A machine learning approach to identify key Epigenetic Transcripts for Ageing research in human blood (Epitage)
- Posted
- Server
- bioRxiv
- DOI
- 10.64898/2026.02.09.704870
DNA methylation is an established biomarker of human ageing, and analysing CpGs grouped by transcript as functional units may reveal new insights into the processes of ageing. In this study, we analyzed the GSE87571 dataset (714 samples from 14–94 years) to assess the relationship between transcript-level methylation profiles and chronological age in human blood. This approach led to the creation of Epitage , a curated set of 48 transcripts from 13 genes identified through machine learning as having methylation profiles that strongly correlate with age (R 2 ≥ 0.8).
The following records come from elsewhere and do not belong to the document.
Lemma degenerate_inputs_witness :
  create_tree_rule_filters Z.leb Z.gtb str_Z and_none X_no_columns tree1 1
  = Ok [] /\
  (exists n, forall fuel', (n <= fuel')%nat ->
     create_tree_rule_filters Z.leb Z.gtb str_Z and_none X_no_columns tree5
       fuel' = Err IndexError) /\
  (forall fuel', (3 <= fuel')%nat ->
     is_ok (create_tree_rule_filters Z.leb Z.gtb str_Z and_none
              X_no_rows tree5 fuel')) /\
  (forall k v,
     In (k, v) [("a > 5 & b <= 10", PySeries []);
                ("a > 5 & b > 10", PySeries [])] ->
     v = PySeries []).
Proof.
  split; [|split; [|split]].
  - apply (proj1 (degenerate_inputs Z.leb Z.gtb str_Z and_none
                    X_no_columns tree1 1)).
    + reflexivity.
    + lia.
  - apply (proj2 (proj2 (proj2 (proj1 (proj2 (proj2
             (degenerate_inputs Z.leb Z.gtb str_Z and_none
                X_no_columns tree5 3))) eq_refl))
             [0; 2; 3] ["right"; "left"] chain_0_2_3 ltac:(simpl; lia))).
  - apply (proj1 (proj2 (proj2 (proj2
             (degenerate_inputs Z.leb Z.gtb str_Z and_none
                X_no_rows tree5 3)))) ltac:(repeat constructor) X2).
    + reflexivity.
    + eexists. vm_compute. reflexivity.
  - intros k v.
    apply (proj2 (proj2 (proj2 (proj2
             (degenerate_inputs Z.leb Z.gtb str_Z and_none
                X_no_rows tree5 3))))).
    + repeat constructor.
    + vm_compute; reflexivity.
Defined.

Lemma sibling_paths_isolated_witness :
  exists p d fs Xr ths,
    ancestor_chain tree5 p d /\
    rule_for_path Z.leb Z.gtb str_Z and_none X2 tree5 p d
      = Ok ("a > 5 & b > 10", PySeries [false; false; true]) /\
    py_take (feature tree5) p = Ok fs /\ iloc_cols X2 fs = Ok Xr /\
    py_take (threshold tree5) p = Ok ths /\
    "a > 5 & b > 10" = spec_rule_name str_Z Xr ths d.
Proof.
  apply (proj2 (sibling_paths_isolated Z.leb Z.gtb str_Z and_none X2 tree5)
           3%nat [("a > 5 & b <= 10", PySeries [false; true; false]);
                  ("a > 5 & b > 10", PySeries [false; false; true])]).
  - vm_compute; reflexivity.
  - simpl; auto.
Defined.

Lemma fall_through_unreachable_witness :
  Forall valid_direction ["right"; "left"] /\
  create_tree_rule_filters Z.leb Z.gtb str_Z and_none X2 tree5 3
    <> Err UnboundLocalError.
Proof.
  split.
  - apply (proj1 (fall_through_unreachable Z.leb Z.gtb str_Z
                    X2 tree5 and_none) [0; 2; 3]).
    exact chain_0_2_3.
  - apply (fall_through_unreachable Z.leb Z.gtb str_Z X2 tree5 and_none).
Defined.

(** * Further properties *)

(** ** The recursion limit *)

Lemma same_unless_recursion_refl {A} (m : result A) :
  same_unless_recursion m m.
Proof. intros _. reflexivity. Qed.

Lemma same_unless_recursion_bind {A B} (m m' : result A)
  (k k' : A -> result B) :
  same_unless_recursion m m' ->
  (forall a, m = Ok a -> same_unless_recursion (k a) (k' a)) ->
  same_unless_recursion (rbind m k) (rbind m' k').
Proof.
  intros Hm Hk H. destruct m as [a|e].
  - rewrite Hm by discriminate. simpl in *. apply Hk; auto.
  - rewrite Hm; [reflexivity|]. intros Heq. apply H. rewrite Heq. reflexivity.
Qed.

Section RecursionLimit.

Context {V : Type} (le_V gt_V : V -> V -> bool) (str_V : V -> string)
        (series_and_none : list bool -> result pyval).
Variable X : DataFrame V.
Variable tree : Tree V.

Local Abbreviation traverse :=
  (_traverse le_V gt_V str_V series_and_none X tree).
Local Abbreviation create :=
  (create_tree_rule_filters le_V gt_V str_V series_and_none X tree).

Lemma branch_same_unless_recursion
  (rec rec' : Z -> nat -> nat -> store -> result store)
  (child : Z) (dir : string) (rp dp : nat) (s : store) :
  (forall rp dp s,
     same_unless_recursion (rec child rp dp s) (rec' child rp dp s)) ->
  same_unless_recursion
    (if 0 <=? child then
       let '(rule_path_child, s) := ints_copy rp s in
       let '(tmp, s) := strs_concat dp [dir] s in
       let '(direction_path_child, s) := strs_copy tmp s in
       rec child rule_path_child direction_path_child s
     else Ok s)
    (if 0 <=? child then
       let '(rule_path_child, s) := ints_copy rp s in
       let '(tmp, s) := strs_concat dp [dir] s in
       let '(direction_path_child, s) := strs_copy tmp s in
       rec' child rule_path_child direction_path_child s
     else Ok s).
Proof.
  intros Hrec. destruct (0 <=? child);
    [apply Hrec | apply same_unless_recursion_refl].
Qed.

Lemma traverse_one_more (fuel : nat) :
  forall node rp dp s,
    same_unless_recursion (traverse fuel node rp dp s)
                          (traverse (S fuel) node rp dp s).
Proof.
  induction fuel as [|fuel IH]; intros node rp dp s.
  { intros H. exfalso. apply H. reflexivity. }
  rewrite (traverse_unfold _ _ _ _ _ _ (S fuel)), traverse_unfold.
  apply same_unless_recursion_bind;
    [apply same_unless_recursion_refl | intros lc _].
  apply same_unless_recursion_bind;
    [apply same_unless_recursion_refl | intros rc _].
  cbv zeta.
  apply same_unless_recursion_bind;
    [apply same_unless_recursion_refl | intros s2 _].
  apply same_unless_recursion_bind.
  - apply branch_same_unless_recursion. intros. apply IH.
  - intros s3 _. apply branch_same_unless_recursion. intros. apply IH.
Qed.

Lemma traverse_more_fuel (fuel extra : nat) (node : Z) (rp dp : nat)
  (s : store) :
  same_unless_recursion (traverse fuel node rp dp s)
                        (traverse (extra + fuel) node rp dp s).
Proof.
  induction extra as [|extra IH]; [apply same_unless_recursion_refl|].
  intros H. simpl Nat.add. rewrite <- (IH H).
  apply traverse_one_more. rewrite (IH H). exact H.
Qed.

(** X1: a larger recursion limit changes nothing: when
    [create_tree_rule_filters] returns a RuleSet or raises an exception
    other than [RecursionError], it does the same with every larger
    limit. *)
Theorem more_fuel_same_result (fuel fuel' : nat) :
  (fuel <= fuel')%nat ->
  create_tree_rule_filters le_V gt_V str_V series_and_none X tree fuel
    <> Err RecursionError ->
  create_tree_rule_filters le_V gt_V str_V series_and_none X tree fuel' =
  create_tree_rule_filters le_V gt_V str_V series_and_none X tree fuel.
Proof.
  intros Hle H.
  replace fuel' with ((fuel' - fuel) + fuel)%nat by lia.
  unfold create_tree_rule_filters in *.
  cbn [alloc_ints alloc_strs int_lists str_lists rules_dict length app] in *.
  revert H. apply same_unless_recursion_bind.
  - apply traverse_more_fuel.
  - intros a _. apply same_unless_recursion_refl.
Qed.

End RecursionLimit.

(** ** The recursion limit and the depth of the tree *)

Section Depth.

Context {V : Type} (le_V gt_V : V -> V -> bool) (str_V : V -> string)
        (series_and_none : list bool -> result pyval).
Variable X : DataFrame V.
Variable tree : Tree V.

Local Abbreviation traverse :=
  (_traverse le_V gt_V str_V series_and_none X tree).
Local Abbreviation create :=
  (create_tree_rule_filters le_V gt_V str_V series_and_none X tree).

(** Below a node of depth at most [d] a chain has at most [d] more
    nodes. *)
Lemma depth_le_reaches (P : list Z) (dd : list string) (q : list Z)
  (e : list string) :
  reaches tree P dd q e ->
  forall p node d,
    P = p ++ [node] -> depth_le tree d node = true ->
    (length q <= length P + d)%nat.
Proof.
  induction 1 as [P dd|p0 a c dd q e Hc Hc0 _ IH|p0 a c dd q e Hc Hc0 _ IH];
    intros p node d HP Hd; [lia| |];
    apply app_inj_tail in HP; destruct HP as [-> ->];
    rewrite depth_le_unfold, Hc in Hd.
  - destruct (py_getitem (children_right tree) node) as [rc|];
      [|discriminate].
    apply andb_true_iff in Hd. destruct Hd as [Hl _].
    destruct (Z.leb_spec 0 c); [|lia].
    destruct d as [|d']; [discriminate|].
    specialize (IH (p ++ [node]) c d' eq_refl Hl).
    rewrite length_app in IH. simpl in IH. lia.
  - destruct (py_getitem (children_left tree) node) as [lc|];
      [|discriminate].
    apply andb_true_iff in Hd. destruct Hd as [_ Hr].
    destruct (Z.leb_spec 0 c); [|lia].
    destruct d as [|d']; [discriminate|].
    specialize (IH (p ++ [node]) c d' eq_refl Hr).
    rewrite length_app in IH. simpl in IH. lia.
Qed.

(** X2: [create_tree_rule_filters] returns a RuleSet only when the
    recursion limit exceeds the depth of the tree: after a call that has
    returned, no path from the root has more nodes than the limit. A tree
    deeper than the limit is never processed. *)
Theorem returns_only_if_limit_exceeds_depth (fuel : nat)
  (rules : dict pyval) :
  create_tree_rule_filters le_V gt_V str_V series_and_none X tree fuel
    = Ok rules ->
  (exists d, (d < fuel)%nat /\ depth_le tree d 0 = true) /\
  (forall p e, ancestor_chain tree p e -> (length p <= fuel)%nat).
Proof.
  intros H. unfold create_tree_rule_filters in H.
  cbn [alloc_ints alloc_strs int_lists str_lists rules_dict length app] in H.
  apply rbind_ok in H. destruct H as (s' & H & _).
  destruct fuel as [|f]; [discriminate|].
  apply traverse_ok_depth in H. split.
  - exists f. split; [lia | exact H].
  - intros p e Hchain. apply chain_reaches in Hchain.
    apply (depth_le_reaches _ _ _ _ Hchain [] 0 f eq_refl H).
Qed.

End Depth.

(** ** The two helpers on inputs that the traversal never passes *)

Lemma map_r_err_source {A B} (f : A -> result B) (l : list A) (e : exn) :
  map_r f l = Err e -> exists x, In x l /\ f x = Err e.
Proof.
  induction l as [|x l IH]; simpl; [discriminate|].
  destruct (f x) as [y|e'] eqn:Hx; simpl.
  - destruct (map_r f l) as [ys|e']; simpl; [discriminate|].
    intros [= <-]. destruct IH as (x' & Hin & Hx'); [reflexivity|].
    exists x'. split; [right; exact Hin | exact Hx'].
  - intros [= <-]. exists x. split; [left; reflexivity | exact Hx].
Qed.

Lemma valid_directionb_spec (d : string) :
  valid_directionb d = true <-> valid_direction d.
Proof.
  unfold valid_directionb, valid_direction.
  rewrite orb_true_iff, !String.eqb_eq. reflexivity.
Qed.

Lemma forallb_valid (dirs : list string) :
  forallb valid_directionb dirs = true <-> Forall valid_direction dirs.
Proof.
  rewrite forallb_forall, Forall_forall. split; intros H d Hd.
  - apply valid_directionb_spec, H, list_elem_of_In, Hd.
  - apply valid_directionb_spec, H, list_elem_of_In, Hd.
Qed.

Lemma forallb_invalid (dirs : list string) :
  forallb valid_directionb dirs = false ->
  exists dir, In dir dirs /\ ~ valid_direction dir.
Proof.
  induction dirs as [|d dirs IH]; simpl; [discriminate|].
  destruct (valid_directionb d) eqn:Hd; simpl.
  - intros H. destruct (IH H) as (dir & Hin & Hdir).
    exists dir. split; [right; exact Hin | exact Hdir].
  - intros _. exists d. split; [left; reflexivity|].
    intros Hv. apply valid_directionb_spec in Hv. congruence.
Qed.

Section Helpers.

Context {V : Type} (le_V gt_V : V -> V -> bool) (str_V : V -> string)
        (series_and_none : list bool -> result pyval).

(** X3: when there are at least as many columns and thresholds as
    directions, [_create_rule_filter_name] raises [TypeError] on an empty
    direction path (the [reduce] of an empty sequence), returns the joined
    name when every direction is left or right, and raises
    [UnboundLocalError] otherwise; it never raises [IndexError]. *)
Theorem rule_filter_name_outcome (X : DataFrame V) (ths : list V)
  (dirs : list string) :
  (length dirs <= length X)%nat -> (length dirs <= length ths)%nat ->
  _create_rule_filter_name str_V X ths dirs =
  match dirs with
  | [] => Err TypeError
  | _ :: _ =>
      if forallb valid_directionb dirs
      then Ok (spec_rule_name str_V X ths dirs)
      else Err UnboundLocalError
  end.
Proof.
  intros HX Hths. destruct dirs as [|d0 dirs0] eqn:Edirs; [reflexivity|].
  rewrite <- Edirs in *. assert (Hne : dirs <> []) by (subst; discriminate).
  clear Edirs.
  destruct (forallb valid_directionb dirs) eqn:Hall.
  - apply create_rule_filter_name_spec; auto. apply forallb_valid. exact Hall.
  - assert (Hbad : exists dir, In dir dirs /\ ~ valid_direction dir)
      by (apply forallb_invalid; exact Hall).
    destruct Hbad as (dir & Hin & Hdir).
    destruct (create_rule_filter_name_err str_V X ths dirs dir Hin Hdir)
      as [e He].
    rewrite He. f_equal. unfold _create_rule_filter_name in He.
    destruct (map_r _ _) as [names|e'] eqn:Hmap.
    + apply map_r_length in Hmap. rewrite length_seq in Hmap.
      destruct names; [destruct dirs; [congruence | discriminate]|].
      discriminate.
    + simpl in He. injection He as <-.
      apply map_r_err_source in Hmap. destruct Hmap as (i & Hi & Hf).
      apply in_seq in Hi.
      destruct (lookup_lt_is_Some_2 X i) as [c Hc]; [lia|].
      destruct (lookup_lt_is_Some_2 ths i) as [t Ht]; [lia|].
      destruct (lookup_lt_is_Some_2 dirs i) as [d Hd]; [lia|].
      unfold _create_single_filter_name, column_name in Hf.
      rewrite !py_getitem_nat, Hc, Ht, Hd in Hf. simpl in Hf.
      destruct (String.eqb d "left"); [discriminate|].
      destruct (String.eqb d "right"); [discriminate|].
      simpl in Hf. congruence.
Qed.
This analysis highlighted transcripts from the genes KCNS1, SPTBN4 , and VTRNA1-2 , which have been only rarely mentioned as age-related methylation markers in humans, suggesting them as underexplored candidates for future investigation. In addition, the list includes genes already implicated in aging or related pathways, such as ELOVL2, FHL2, KLF14, TRIM59, MIR29B2CHG, CALB1, OBSCN, PRRT1, OTUD7A, and SYNGR3 . To validate models efficiently while ensuring reproducibility, we developed ugPlot , an open-source R package with a graphical user interface (GUI) that automates routine steps for training and testing hundreds of machine-learning models. The tool also streamlines dataset import and manipulation, reducing human error and generating publication-ready plots. Epitage thus provides a focused and accessible starting point for experimental and translational studies into the roles of DNA methylation and transcript regulation in human ageing.